L’APC révise les loyers

Le recouvrement des loyers a toujours constitué un casse-tête pour les différents exécutifs communaux qui se sont succédé à l’APC de Boghni à cause, dit-on, des montants fixés pour chaque location d’un bien communal.

Les locataires les jugent excessifs, notamment les commerçants dont l’activité a chuté ces dernières années, ce qui a poussé cette corporation, du moins la majorité, à faire l’impasse sur le payement des loyers. De ce fait, les services municipaux ont constaté une nette diminution des recettes qui devaient alimenter la trésorerie communale, déjà affectée par la baisse de la fiscalité. En même temps, des conflits sont survenus des que l’APC a décidé de mettre en demeure ceux qui s’obstinaient d’honorer ses engagements, lesquels sont contenus dans les contrats de location. Ne pouvant plus continuer dans la même démarche, notamment après la demande effectuée par les concernés de revoir à la baisse les prix de location, puis leur refus de signer les contrats de bail avec l’APC tant cette revendication n’est pas satisfaite, le président de l’assemblée et son exécutif ont pris la décision de procéder à la révision des loyers. Pour atteindre cet objectif. Il faut passer par les services de la wilaya et des domaines pour arbitrer entre l’APC et les locataires. Ce premier pas a été concrétisé récemment du moment que les nouveaux loyers s’alignent à ceux des domaines, chose qui a complètement satisfait les deux parties.
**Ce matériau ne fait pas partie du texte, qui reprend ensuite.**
(* ===== verification/Services.v ===== *)
(** * The world outside the process

    Each service the operator calls is a type class of operations on the world;
    the answers are arbitrary unless a law says otherwise.  Only [StatusServer]
    carries laws: what the Kubernetes API documents of the status subresource
    of a custom resource (a [GET] returns the stored object, a merge patch that
    succeeds or fails with 409 has the documented effect, any other failure of
    a patch may have been applied or not). *)
From S2P Require Import Prelude PyValue Effects Logic.

(** ** Operations *)

(** [CustomObjectsApi]: the status subresource and the list call. *)
Class CustomObjectsApi (W : Type) := {
  get_status_call : string → string → W → res pv * W;
  patch_status_call : string → string → pv → W → res unit * W;
  list_crs_call : string → W → res pv * W;
}.

(** The order in which the server lists the members of an object. *)
Class KeyOrder := {
  key_order : gmap string pv → list (string * pv);
  key_order_perm m : key_order m ≡ₚ map_to_list m;
}.

(** The order in which Python iterates over a set of strings. *)
Class SetOrder := {
  set_order : gset string → list string;
  set_order_perm X : set_order X ≡ₚ elements X;
}.

(** What the code reads of a pod, a Deployment and a Job. *)
Record pod := Pod {
  pod_name : option string;
  pod_phase : option string;
  pod_conditions : list (string * string);       (** (type, status) *)
}.

Record match_expression := MatchExpression {
  expr_key : option string;
  expr_operator : option string;
  expr_values : list string;
}.

Record deployment := Deployment {
  match_labels : list (string * string);
  match_expressions : list match_expression;
}.

Record job := Job { job_conditions : list (option string * option string) }.

Class CoreV1Api (W : Type) := {
  list_pods_call : string → option string → W → res (list pod) * W;
  delete_pod_call : string → string → option Z → W → res unit * W;
  read_secret_call : string → string → W → res (gmap string string) * W;
  create_event_call : string → pv → W → res unit * W;
}.

Class AppsV1Api (W : Type) := {
  read_deployment_call : string → string → W → res deployment * W;
  patch_deployment_call : string → string → pv → W → res unit * W;
}.

Class BatchV1Api (W : Type) := {
  read_job_call : string → string → W → res job * W;
  create_job_call : string → pv → W → res unit * W;
  delete_job_call : string → string → string → W → res unit * W;
}.

(** [kubernetes.config]: [load_incluster_config] and [load_kube_config]. *)
Class KubeConfigApi (W : Type) := {
  incluster_config_call : W → res unit * W;
  kube_config_call : W → res unit * W;
}.

(** [kopf.event] *)
Class KopfApi (W : Type) := {
  kopf_event_call : pv → string → string → string → W → res unit * W;
}.

Record http_response := Response {
  status_code : Z;
  text : string;
  json_body : res pv;            (** [response.json()] *)
}.

(** [requests.Session.request] *)
Class HttpApi (W : Type) := {
  http_call : string → string → list (string * string) → list (string * string) →
              W → res http_response * W;
}.

(** redis-py: one command on the connection of the given URL.  A set reply is
    the list of its members, a [SCAN] reply the list of cursor and batch. *)
Class RedisApi (W : Type) := {
  redis_call : string → list string → W → res pv * W;
}.

(** [time.time()] and [datetime.now(UTC)], in microseconds since the epoch. *)
Class Clock (W : Type) := { clock : W → Z }.

(** [random.random()]: every draw the operator makes follows a call that moved
    the world on, so a draw is a function of the world. *)
Class Entropy (W : Type) := {
  random : W → Q;
  random_range w : (0 <= random w < 1)%Q;
}.

(** ** Calls *)

Section calls.
Context {W P : Type}.

Definition get_namespaced_custom_object_status `{CustomObjectsApi W} ns name : M W P pv :=
  ext (KubeGetStatus ns name) (get_status_call ns name).
Definition patch_namespaced_custom_object_status `{CustomObjectsApi W} ns name body : M W P unit :=
  ext (KubePatchStatus ns name body) (patch_status_call ns name body).
Definition list_namespaced_custom_object `{CustomObjectsApi W} ns : M W P pv :=
  ext (KubeListCrs ns) (list_crs_call ns).
Definition list_namespaced_pod `{CoreV1Api W} ns sel : M W P (list pod) :=
  ext (KubeListPods ns sel) (list_pods_call ns sel).
Definition delete_namespaced_pod `{CoreV1Api W} name ns grace : M W P unit :=
  ext (KubeDeletePod name ns grace) (delete_pod_call name ns grace).
Definition read_namespaced_secret `{CoreV1Api W} name ns : M W P (gmap string string) :=
  ext (KubeReadSecret name ns) (read_secret_call name ns).
Definition create_namespaced_event `{CoreV1Api W} ns body : M W P unit :=
  ext (KubeCreateEvent ns body) (create_event_call ns body).
Definition read_namespaced_deployment `{AppsV1Api W} name ns : M W P deployment :=
  ext (KubeReadDeployment name ns) (read_deployment_call name ns).
Definition patch_namespaced_deployment `{AppsV1Api W} name ns body : M W P unit :=
  ext (KubePatchDeployment name ns body) (patch_deployment_call name ns body).
Definition read_namespaced_job `{BatchV1Api W} name ns : M W P job :=
  ext (KubeReadJob name ns) (read_job_call name ns).
Definition create_namespaced_job `{BatchV1Api W} ns body : M W P unit :=
  ext (KubeCreateJob ns body) (create_job_call ns body).
Definition delete_namespaced_job `{BatchV1Api W} name ns policy : M W P unit :=
  ext (KubeDeleteJob name ns policy) (delete_job_call name ns policy).
Definition load_incluster_config `{KubeConfigApi W} : M W P unit := ext LoadKubeConfig incluster_config_call.
Definition load_kube_config `{KubeConfigApi W} : M W P unit := ext LoadKubeConfig kube_config_call.
Definition kopf_event `{KopfApi W} obj type reason message : M W P unit :=
  ext (KopfEvent obj type reason message) (kopf_event_call obj type reason message).
End calls.

(** [obj.get(k)] on a value that should be a dictionary. *)
Definition py_get (v : pv) (k : string) : res pv :=
  match v with
  | PDict m => Ok (dget m k)
  | v => Raise (AttributeError (type_name v +:+ " object has no attribute get"))
  end.

(** [for x in v]: the elements of a list, the keys of a dictionary. *)
Definition py_iter `{KeyOrder} (v : pv) : res (list pv) :=
  match v with
  | PList l => Ok l
  | PDict m => Ok (PStr ∘ fst <$> key_order m)
  | PStr s => Ok ((λ c, PStr (String c EmptyString)) <$> String.list_ascii_of_string s)
  | v => Raise (TypeError (type_name v +:+ " object is not iterable"))
  end.

(** ** The status subresource *)

(** [obj.get("status") or {}] of a fetched object. *)
Definition status_of_object (obj : pv) : res (gmap string pv) :=
  v ← py_get obj "status";
  match py_or v (PDict ∅) with
  | PDict m => Ok m
  | v => Raise (AttributeError (type_name v +:+ " object has no attribute get"))
  end.

(** The effect of a patch body on the status document. *)
Definition patch_effect (status : gmap string pv) (body : pv) : gmap string pv :=
  match body with
  | PDict b => match b !! "status" with
               | Some (PDict p) => merge_dict status p
               | _ => status
               end
  | _ => status
  end.

Class StatusServer (W : Type) `{CustomObjectsApi W} := {
  status_doc : W → string → string → gmap string pv;
  get_ok ns name w obj w' :
    get_status_call ns name w = (Ok obj, w') →
    status_of_object obj = Ok (status_doc w ns name) ∧ status_doc w' = status_doc w;
  get_err ns name w e w' :
    get_status_call ns name w = (Raise e, w') → status_doc w' = status_doc w;
  patch_other ns name body w ns' name' :
    (ns', name') ≠ (ns, name) →
    status_doc (patch_status_call ns name body w).2 ns' name' = status_doc w ns' name';
  patch_ok ns name body w w' :
    patch_status_call ns name body w = (Ok tt, w') →
    status_doc w' ns name = patch_effect (status_doc w ns name) body;
  patch_conflict ns name body w reason w' :
    patch_status_call ns name body w = (Raise (ApiException 409 reason), w') →
    status_doc w' ns name = status_doc w ns name;
  patch_err ns name body w e w' :
    patch_status_call ns name body w = (Raise e, w') →
    status_doc w' ns name = status_doc w ns name ∨
    status_doc w' ns name = patch_effect (status_doc w ns name) body;
}.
Ainsi, sur une trentaine de bénéficiaires d’un local, presque la totalité a renouvelé son contrat en attendant l’approbation par l’Assemblée de l’Etat des biens loués. En somme la solution préconisée par l’APC, est doublement bénéfique, si tout le monde s’accorde à affirmer que le commerçant aura moins de charges et que la commune aura plus de recettes pour équilibrer son budget.